What is Environmental Graphic Design?
Environmental Graphic Design (EGD) embraces many design disciplines including graphic, architectural, interior, landscape, and industrial design. These are all concerned with the visual aspects of wayfinding, communicating identity and information, and shaping the idea of creating experiences that connect people to place. The best example of wayfinding is, as the name suggests, a means of finding your way with signage.
After about 40 years, a group of designers recognized that there was more to the profession than just signs. Consequently, the group formed the Society of Environmental Graphic Design (SEGD). In 2013, they changed the name to the Society for Experiential Graphic Design to reflect the expanding nature of communication in the built environment.
Today, the profession encompasses the broader notion of all communication in the built environment, which included content, moving digital text and images, display content such as museum exhibits, branded content such as football stadiums and corporate headquarters. In addition to wayfinding, several areas fall under the umbrella of Experiential Graphic Design (EGD). These are exhibition design, public spaces, research, placemaking, and master planning. Placemaking is the design activity that uses communications to create experiences that connect people to place.
Based upon the above information, is EGD more akin to environmental design, architecture, graphic design, or a combination of the three? One way to answer this question is to review the education requirements posted on major online employment sites. One example is Indeed.
An interior architectural firm with ten offices in seven states posted a position in August 2018 for an Experiential Graphic Designer-Junior. As architects, designers, workplace strategists, and environmental specialists, this firm concentrates exclusively on interiors. Their mission is to help clients articulate and align their business strategies and core values with the dynamic use of space. The junior position requires a Bachelor’s degree in Graphics, Industrial Design or Interior Design, or equivalent experience. Candidates must be able to design and develop project presentations including coloring and rendering 2D/3D plans and elevations.

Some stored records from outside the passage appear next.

Lemma has_column_assign_ne (c c' : string) f (df : DataFrame) :
  c ≠ c' → has_column c (assign c' f df) = has_column c df.
Proof.
  intros Hne. unfold has_column. apply bool_decide_ext.
  rewrite columns_assign. naive_solver.
Qed.

Lemma has_column_assign_eq (c : string) f (df : DataFrame) :
  has_column c (assign c f df) = true.
Proof. apply has_column_true, columns_assign. by right. Qed.

Lemma has_column_select (c : string) mask (df : DataFrame) :
  has_column c (select mask df) = has_column c df.
Proof. reflexivity. Qed.

Lemma require_Ok (c : string) (df : DataFrame) :
  has_column c df = true → require c df = Ok ().
Proof. unfold require. by intros ->. Qed.

Lemma require_inv (c : string) (df : DataFrame) (u : unit) :
  require c df = Ok u → has_column c df = true.
Proof. unfold require. by destruct (has_column c df). Qed.

(** Inverting a step of the error monad. *)
Lemma bind_Ok {A B} (m : res A) (f : A → res B) (b : B) :
  m ≫= f = Ok b → ∃ a, m = Ok a ∧ f a = Ok b.
Proof. destruct m as [a|e]; simpl; [eauto|done]. Qed.

(** *** The groups of [groupby] *)

Lemma elem_of_groupby (keys : list string) (df : DataFrame) k g :
  (k, g) ∈ groupby keys df ↔
  k ∈ group_label keys <$> filter (labelled keys) (rows df)
  ∧ g = filter (λ r, group_label keys r = k) (filter (labelled keys) (rows df)).
Proof.
  unfold groupby. rewrite list_elem_of_fmap. split.
  - intros (k' & [= -> ->] & Hin).
    by rewrite merge_sort_Permutation, elem_of_remove_dups in Hin.
  - intros [Hin ->]. exists k. split; [done|].
    by rewrite merge_sort_Permutation, elem_of_remove_dups.
Qed.

(** Every row with a complete label falls in a group under that label. *)
Lemma groupby_covers (keys : list string) (df : DataFrame) r :
  r ∈ rows df → labelled keys r →
  ∃ g, (group_label keys r, g) ∈ groupby keys df ∧ r ∈ g.
Proof.
  intros Hr Hl. eexists. split.
  - apply elem_of_groupby. split; [|done].
    apply list_elem_of_fmap. exists r. by rewrite list_elem_of_filter.
  - by rewrite !list_elem_of_filter.
Qed.

(** A group is never empty, and its rows carry its label. *)
Lemma groupby_group (keys : list string) (df : DataFrame) k g :
  (k, g) ∈ groupby keys df →
  g ≠ [] ∧ length k = length keys
  ∧ ∀ r, r ∈ g ↔ r ∈ rows df ∧ labelled keys r ∧ group_label keys r = k.
Proof.
  intros [Hk ->]%elem_of_groupby.
  apply list_elem_of_fmap in Hk as (r & -> & Hr).
  split; [|split].
  - intros Hnil. eapply (filter_nil_not_elem_of _ _ r) in Hnil; done.
  - unfold group_label. by rewrite length_fmap.
  - intros r'. rewrite !list_elem_of_filter. naive_solver.
Qed.

(** *** Aggregates *)

Lemma Qsum_zero (xs : list Q) : Forall (λ x, x = 0%Q) xs → Qsum xs = 0%Q.
Proof. induction 1 as [|x xs -> _ IH]; simpl; [done|]. by rewrite IH. Qed.

Lemma agg_mean_zero (c : string) (g : list (gmap string value)) :
  g ≠ [] → (∀ r, r ∈ g → cell c r = VNum 0) → agg_mean c g = Some 0%Q.
Proof.
  intros Hne Hall. unfold agg_mean.
  assert (Hxs : omap (λ r, as_float (cell c r)) g = (λ _, 0%Q) <$> g).
  { clear Hne. induction g as [|r g IH]; [done|].
    simpl. rewrite (Hall r) by by left. simpl. f_equal.
    apply IH. intros r' Hr'. apply Hall. by right. }
  rewrite Hxs. destruct g as [|r g]; [done|]. simpl.
  f_equal. rewrite Qsum_zero.
  - change (0 + 0)%Q with 0%Q. apply (Qred_complete _ 0%Q).
    unfold Qdiv. apply Qmult_0_l.
  - apply Forall_fmap, Forall_forall. done.
Qed.

(** ** What a successful calculator run returned *)

Lemma apply_bucket_inv src dst f (df df' : DataFrame) :
  apply_bucket src dst f df = Ok df' →
  has_column src df = true ∧ df' = with_bucket src dst f df.
Proof.
  unfold apply_bucket, require.
  destruct (has_column src df); simpl; [|done].
  destruct (numeric src df); simpl; [|done].
  by intros [= <-].
Qed.

Lemma fmap_fst_Ok {A B} (m : res (A * B)) (a : A) :
  fst <$> m = Ok a → ∃ b, m = Ok (a, b).
Proof. destruct m as [[a' b]|e]; simpl; [|done]. intros [= ->]. eauto. Qed.

Lemma calculate_league_rates_inv (pbp pbp' : DataFrame) rs :
  calculate_league_rates pbp = Ok (rs, pbp') →
  pbp' = with_bucket "ydstogo" "dist_bucket" distance_bucket pbp
  ∧ rs = filter (λ r, (10 ≤ lr_sample_size r)%nat)
           (league_record
              <$> groupby ["down"; "dist_bucket"; "play_type"]
                    (select (λ r, isin [VNum 3; VNum 4] (cell "down" r)) pbp')).
Proof.
  unfold calculate_league_rates. intros Hc.
  apply bind_Ok in Hc as (pbp1 & [_ ->]%apply_bucket_inv & Hc).
  apply bind_Ok in Hc as (? & _ & Hc).
  apply bind_Ok in Hc as (? & _ & Hc).
  by injection Hc as <- <-.
Qed.

Lemma calculate_team_rates_inv (pbp pbp' : DataFrame) rs :
  calculate_team_rates pbp = Ok (rs, pbp') →
  pbp' = with_bucket "ydstogo" "dist_bucket" distance_bucket pbp
  ∧ rs = filter (λ r, notna (tr_team r))
           (filter (λ r, (5 ≤ tr_sample_size r)%nat)
              (team_record
                 <$> groupby ["posteam"; "dist_bucket"; "play_type"]
                       (select (λ r, value_eqb (cell "down" r) (VNum 3)) pbp'))).
Proof.
  unfold calculate_team_rates. intros Hc.
  apply bind_Ok in Hc as (pbp1 & [_ ->]%apply_bucket_inv & Hc).
  apply bind_Ok in Hc as (? & _ & Hc).
  apply bind_Ok in Hc as (? & _ & Hc).
  by injection Hc as <- <-.
Qed.

(** The third-down frame of the field-position calculator, with the
    touchdown column filled in when the schema lacks it. *)
Lemma calculate_field_position_impact_inv (pbp pbp' : DataFrame) rs :
  calculate_field_position_impact pbp = Ok (rs, pbp') →
  pbp' = with_bucket "yardline_100" "field_zone" field_zone pbp
  ∧ rs = field_record
           <$> groupby ["field_zone"; "play_type"]
                 (let third_downs :=
                    select (λ r, value_eqb (cell "down" r) (VNum 3)) pbp' in
                  if has_column "touchdown" third_downs then third_downs
                  else assign "touchdown" (λ _, VNum 0) third_downs).
Proof.
  unfold calculate_field_position_impact. intros Hc.
  apply bind_Ok in Hc as (pbp1 & [_ ->]%apply_bucket_inv & Hc).
  apply bind_Ok in Hc as (? & _ & Hc).
  apply bind_Ok in Hc as (? & _ & Hc).
  by injection Hc as <- <-.
Qed.

(** ** Sample thresholds *)

Lemma canon_notna (v : value) : notna (canon v) = notna v.
Proof. by destruct v. Qed.

(** A third-down row is found again, under its zone and play type, in the
    field-position result. *)
Lemma field_position_retains (pbp pbp' : DataFrame) rs (row : gmap string value) :
  calculate_field_position_impact pbp = Ok (rs, pbp') →
  row ∈ rows pbp →
  value_eqb (cell "down" row) (VNum 3) = true →
  notna (cell "play_type" row) = true →
  ∃ r, r ∈ rs
       ∧ fr_zone r = VStr (field_zone (as_float (cell "yardline_100" row)))
       ∧ fr_play_type r = canon (cell "play_type" row).
Proof.
  intros [-> ->]%calculate_field_position_impact_inv Hrow Hdown Hplay.
  set (row1 := <["field_zone" :=
                   VStr (field_zone (as_float (cell "yardline_100" row)))]> row).
  set (third := select _ _).
  assert (Hthird : row1 ∈ rows third).
  { unfold third, select; simpl. apply list_elem_of_filter. split.
    - unfold row1. rewrite cell_insert_ne by done. by rewrite Hdown.
    - apply list_elem_of_fmap. by exists row. }
  set (third' := if has_column "touchdown" third then _ else _).
  assert (∃ row2, row2 ∈ rows third'
                  ∧ cell "field_zone" row2 = cell "field_zone" row1
                  ∧ cell "play_type" row2 = cell "play_type" row1)
    as (row2 & Hrow2 & Hz & Hp).
  { unfold third'. destruct (has_column "touchdown" third).
    - by exists row1.
    - exists (<["touchdown" := VNum 0]> row1). split; [|split].
      + simpl. apply list_elem_of_fmap. by exists row1.
      + by rewrite cell_insert_ne.
      + by rewrite cell_insert_ne. }
  assert (Hlabel : group_label ["field_zone"; "play_type"] row2
                   = [VStr (field_zone (as_float (cell "yardline_100" row)));
                      canon (cell "play_type" row)]).
  { unfold group_label; simpl. rewrite Hz, Hp. unfold row1.
    rewrite cell_insert_eq, cell_insert_ne by done. done. }
  destruct (groupby_covers ["field_zone"; "play_type"] third' row2)
    as (g & Hg & _); [done| |].
  { unfold labelled. rewrite Hlabel. simpl. by rewrite canon_notna, Hplay. }
  exists (field_record (group_label ["field_zone"; "play_type"] row2, g)).
  split.
  - apply list_elem_of_fmap. eauto.
  - rewrite Hlabel. done.
Qed.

Another company advertises as being a full-service experiential marketing agency seeks an EGD. The individual will design all aspects of the event including but not limited to: internal presentations, spatial design, invites, printed collateral, and event builds. Applicants need to have expertise in Adobe Creative Suite, Sketch-Up or another 3D program, and Microsoft Office.

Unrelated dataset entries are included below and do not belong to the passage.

(** ** Further properties *)

(** *** Loops that save one row per turn *)

Lemma filter_status_nil (s : Status) (qs : QuerySet) (w : World) :
  (∀ i r, i ∈ qs → refunds w !! i = Some r → status r ≠ s) →
  filter_status s qs w = [].
Proof.
  intros Hno. destruct (filter_status s qs w) as [|x l] eqn:E; [done|].
  assert (Hx : x ∈ filter_status s qs w) by (rewrite E; by left).
  apply filter_status_elem in Hx as (Hi & Hr & Hs).
  by destruct (Hno (id x) (row x) Hi Hr).
Qed.

Lemma selected_instance (s : Status) (qs : QuerySet) (w : World) (i : Z)
    (r : RefundRow) :
  i ∈ qs → refunds w !! i = Some r → status r = s →
  i ∈ id <$> filter_status s qs w.
Proof.
  intros Hi Hr Hs. rewrite list_elem_of_fmap.
  exists {| id := i; row := r |}. split; [done|]. by apply filter_status_elem.
Qed.

Lemma not_selected_instance (s : Status) (qs : QuerySet) (w : World) (i : Z) :
  (i ∉ qs ∨ ∃ r, refunds w !! i = Some r ∧ status r ≠ s) →
  i ∉ id <$> filter_status s qs w.
Proof.
  intros Hi. rewrite list_elem_of_fmap. intros (x & -> & Hx).
  apply filter_status_elem in Hx as (Hqs & Hr & Hs).
  destruct Hi as [Hi|(r & Hr' & Hs')]; [done|]. congruence.
Qed.

Section SavingLoop.

Context (body : World * Z → RefundRequest → World * Z).
Context (Q : RefundRequest → RefundRow → Prop).
Context (Hstep : ∀ w n x, ∃ r',
  refunds (body (w, n) x).1 = <[id x := r']> (refunds w) ∧ Q x r').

These job postings seem more aligned to graphic design. Many of the jobs require a Bachelor of Arts, or equivalent degree, within disciplines such as Graphic Arts, Marketing, Advertising, Event/Theatrical Production, or similar combination of education and experience. Knowledge of Adobe Suite, primarily Illustrator, InDesign, and Photoshop are part of a graphic design degree program.

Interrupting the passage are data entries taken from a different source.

(** The same holds for a single call started on any list that satisfies
    the invariant, at any depth. *)
Lemma add_init_keeps_invariant fuel allsets fset init_order depth out :
  wf_dict allsets →
  Py.get allsets (name fset) = Some fset →
  topo_invariant allsets init_order →
  (∀ n, n ∈ init_order → n ∈ Py.keys allsets) →
  _add_init fuel fset allsets init_order depth = Some out →
  init_order `prefix_of` order_of out ∧
  ∀ l, l `prefix_of` order_of out → topo_invariant allsets l.
Proof.
  intros Hwf Hget Ho Hk Hrun.
  destruct (add_init_invariant _ Hwf _ _ _ _ _ Hget Ho Hk Hrun)
    as [(Htopo & Hpre & _) _].
  split; [done|]. intros l [k Hl]. rewrite Hl in Htopo.
  by eapply topo_invariant_prefix.
Qed.

(** ** The assertion (C9) *)

(** C9: in a well-formed working set, a call of [_add_init] on one of
    its feature sets, from any list and at any depth, never fails its
    assertion: given fuel for the frames it may nest, the call either
    returns or raises the depth error.  The same holds for the assertions
    of all the calls nested in it, whose failure would leave through
    it. *)
Theorem add_init_assertion_holds fuel fset allsets init_order depth :
  wf_dict allsets →
  Py.get allsets (name fset) = Some fset →
  (Z.to_nat (11 - depth) < fuel)%nat →
  ∃ out,
    _add_init fuel fset allsets init_order depth = Some out ∧
    match out with
    | Returned init_order' => name fset ∈ init_order'
    | Raised e _ => is_depth_error e ∧ e ≠ AssertionError
    end.
Proof.
  intros Hwf Hget Hfuel.
  destruct (add_init_fuel_enough fuel fset allsets init_order depth Hfuel)
    as [out Hrun].
  exists out. split; [done|]. pose proof Hrun as Hrun'.
  apply (add_init_blocked allsets Hwf fuel (λ _, False)) in Hrun;
    [|done|by intros ? []..].
  destruct out as [o'|e o'].
  - clear Hrun. revert Hrun'. destruct fuel as [|fuel]; [done|].
    rewrite add_init_unfold. repeat case_bool_decide; try done.
    + by intros [= <-].
    + destruct (for_each _ _ _) as [[o1|e1 o1]|]; try done.
      case_bool_decide; [done|]. intros [= <-]. set_solver.
  - destruct Hrun as [[n ->] _]. split; [by eexists | done].
Qed.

A Bachelor of Arts degree in Graphic Communication teaches graphic art and design. You will become well versed in the language of design and adept at the Adobe Suite of software, including Photoshop, Illustrator, InDesign, Premiere, After Effects, and Flash.
A Bachelor of Fine Arts in Graphic Design trains students in 2D and 3D design, publication design, digital photography, and other areas of graphic design. Students will also gain foundational knowledge in interactive designing and professional practices. Coursework may include an understanding of art history. This knowledge provides a better grasp of the critical elements of design such as typography, design principles, page layout, and image manipulation. All integral to the EGD profession.
Another degree to consider is a Bachelor of Arts or Fine Arts in Visual Communications. Visual communications or visual communications design is a creative process that combines the visual arts and technology to communicate ideas. It begins with a message that, in the hands of a talented designer, is transformed into visual communication that transcends mere words and pictures.
You may also start with an Associate’s degree in graphic design. Courses should provide Adobe Flash and other Adobe programs such as Dreamweaver, Illustrator, and Photoshop. Graphic design programs may be the better choice since they tend to focus on creativity and design. As opposed to a program emphasizing web design that might be more technical in nature.
Individuals interested in pursuing a career in EGD can learn more about the profession at the SEGD website. They have numerous podcasts available to non-members for $30. For example, a 75-minute course title EDG Foundations begins with an overview of research and its impact on design and building codes. Then learn which research sources exist and where they are applicable.
You may also want to join the SEGD, a non-profit association of professionals who plan, design, and build experiences that connect people to place. They are a community of over 2,200 members from 35 countries who gather locally in 34 local chapters and internationally at the annual SEGD Conference and 6 other education events.